→ Records supplied

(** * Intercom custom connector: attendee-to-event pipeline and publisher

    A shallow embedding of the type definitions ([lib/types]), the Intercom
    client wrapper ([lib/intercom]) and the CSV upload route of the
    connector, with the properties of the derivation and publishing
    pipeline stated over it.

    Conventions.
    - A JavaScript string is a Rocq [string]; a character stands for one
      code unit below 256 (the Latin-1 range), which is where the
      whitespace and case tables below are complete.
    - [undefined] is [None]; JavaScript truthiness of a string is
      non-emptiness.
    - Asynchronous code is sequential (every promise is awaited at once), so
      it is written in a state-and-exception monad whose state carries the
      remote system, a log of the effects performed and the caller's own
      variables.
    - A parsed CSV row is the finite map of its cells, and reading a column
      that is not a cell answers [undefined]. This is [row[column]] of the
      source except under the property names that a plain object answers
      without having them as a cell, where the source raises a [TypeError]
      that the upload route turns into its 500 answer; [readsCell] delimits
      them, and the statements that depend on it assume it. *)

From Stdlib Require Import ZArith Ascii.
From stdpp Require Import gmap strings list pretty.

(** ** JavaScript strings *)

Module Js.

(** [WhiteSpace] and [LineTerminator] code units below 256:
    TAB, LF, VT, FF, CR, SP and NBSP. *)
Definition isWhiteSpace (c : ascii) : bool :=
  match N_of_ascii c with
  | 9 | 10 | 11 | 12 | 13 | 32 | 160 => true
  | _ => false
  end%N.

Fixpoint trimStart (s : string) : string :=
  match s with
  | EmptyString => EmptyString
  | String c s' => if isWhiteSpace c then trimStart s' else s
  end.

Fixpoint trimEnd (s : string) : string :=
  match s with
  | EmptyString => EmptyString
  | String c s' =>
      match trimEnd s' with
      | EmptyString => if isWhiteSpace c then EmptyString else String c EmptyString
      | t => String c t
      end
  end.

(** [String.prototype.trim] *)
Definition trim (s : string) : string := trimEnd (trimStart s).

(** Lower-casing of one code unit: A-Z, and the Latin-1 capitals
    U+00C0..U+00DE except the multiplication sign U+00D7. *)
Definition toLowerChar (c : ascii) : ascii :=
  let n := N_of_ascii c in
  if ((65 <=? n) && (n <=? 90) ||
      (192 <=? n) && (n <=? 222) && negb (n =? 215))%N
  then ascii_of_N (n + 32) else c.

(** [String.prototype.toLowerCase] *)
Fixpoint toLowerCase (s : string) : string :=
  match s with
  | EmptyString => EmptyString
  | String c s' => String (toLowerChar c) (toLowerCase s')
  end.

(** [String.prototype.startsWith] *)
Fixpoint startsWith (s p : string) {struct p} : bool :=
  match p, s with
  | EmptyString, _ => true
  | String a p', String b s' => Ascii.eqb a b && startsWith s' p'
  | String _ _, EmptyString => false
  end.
* * *
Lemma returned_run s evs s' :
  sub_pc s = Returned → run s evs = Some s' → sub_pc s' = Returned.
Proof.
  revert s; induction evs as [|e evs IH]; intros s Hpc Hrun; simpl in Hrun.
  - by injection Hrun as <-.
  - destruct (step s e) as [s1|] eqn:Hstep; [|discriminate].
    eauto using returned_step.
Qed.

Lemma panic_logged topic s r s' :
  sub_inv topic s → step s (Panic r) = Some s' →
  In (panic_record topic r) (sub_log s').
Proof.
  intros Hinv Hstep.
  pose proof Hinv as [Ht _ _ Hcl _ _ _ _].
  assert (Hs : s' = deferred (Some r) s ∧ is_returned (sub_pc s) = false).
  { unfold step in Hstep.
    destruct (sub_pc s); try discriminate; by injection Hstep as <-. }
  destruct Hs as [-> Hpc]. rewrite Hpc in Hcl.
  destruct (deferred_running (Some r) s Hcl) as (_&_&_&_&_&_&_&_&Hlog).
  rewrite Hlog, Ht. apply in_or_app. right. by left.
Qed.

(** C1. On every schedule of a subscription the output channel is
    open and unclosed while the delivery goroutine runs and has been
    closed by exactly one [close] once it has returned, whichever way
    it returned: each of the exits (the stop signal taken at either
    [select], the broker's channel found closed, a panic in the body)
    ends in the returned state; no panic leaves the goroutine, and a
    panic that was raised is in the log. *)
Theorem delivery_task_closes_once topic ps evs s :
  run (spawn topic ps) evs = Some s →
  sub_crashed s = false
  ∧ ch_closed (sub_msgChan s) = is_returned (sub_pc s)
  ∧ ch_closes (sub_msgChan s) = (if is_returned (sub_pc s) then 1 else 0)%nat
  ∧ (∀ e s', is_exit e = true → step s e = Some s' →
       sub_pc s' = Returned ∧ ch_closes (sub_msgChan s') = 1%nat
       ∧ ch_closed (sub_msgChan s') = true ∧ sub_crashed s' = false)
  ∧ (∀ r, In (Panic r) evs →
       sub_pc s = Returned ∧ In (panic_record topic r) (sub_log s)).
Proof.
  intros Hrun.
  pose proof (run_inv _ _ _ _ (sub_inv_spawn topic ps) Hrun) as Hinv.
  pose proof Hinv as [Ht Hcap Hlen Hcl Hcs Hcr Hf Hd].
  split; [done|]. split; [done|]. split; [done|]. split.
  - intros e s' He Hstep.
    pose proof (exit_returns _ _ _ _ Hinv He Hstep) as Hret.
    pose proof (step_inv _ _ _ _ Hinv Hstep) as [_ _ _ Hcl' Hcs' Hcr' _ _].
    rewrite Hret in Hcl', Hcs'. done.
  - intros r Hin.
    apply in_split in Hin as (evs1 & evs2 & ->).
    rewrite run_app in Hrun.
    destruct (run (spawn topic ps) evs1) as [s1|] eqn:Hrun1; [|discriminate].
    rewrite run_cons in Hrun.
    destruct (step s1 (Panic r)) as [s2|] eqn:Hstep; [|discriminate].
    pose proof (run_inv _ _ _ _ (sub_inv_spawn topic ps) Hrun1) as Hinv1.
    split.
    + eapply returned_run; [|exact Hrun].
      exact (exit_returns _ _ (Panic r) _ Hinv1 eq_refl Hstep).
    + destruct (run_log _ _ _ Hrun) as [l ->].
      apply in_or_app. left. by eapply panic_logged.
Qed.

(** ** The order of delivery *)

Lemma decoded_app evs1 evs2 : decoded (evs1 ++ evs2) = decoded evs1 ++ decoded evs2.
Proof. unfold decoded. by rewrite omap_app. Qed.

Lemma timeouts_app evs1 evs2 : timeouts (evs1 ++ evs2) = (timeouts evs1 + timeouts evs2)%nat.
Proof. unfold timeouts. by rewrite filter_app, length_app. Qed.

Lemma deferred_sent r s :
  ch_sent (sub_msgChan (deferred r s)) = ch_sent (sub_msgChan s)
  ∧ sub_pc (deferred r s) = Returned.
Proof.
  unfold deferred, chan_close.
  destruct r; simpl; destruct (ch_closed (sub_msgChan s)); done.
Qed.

→ Task item
Look above for the line with "intros Hinv Hstep." and the line with "destruct (sub_pc s);". Write out those two lines and all the lines between them, exactly, and no others.

→ Output of the exercise
  intros Hinv Hstep.
  pose proof Hinv as [Ht _ _ Hcl _ _ _ _].
  assert (Hs : s' = deferred (Some r) s ∧ is_returned (sub_pc s) = false).
  { unfold step in Hstep.
    destruct (sub_pc s); try discriminate; by injection Hstep as <-. }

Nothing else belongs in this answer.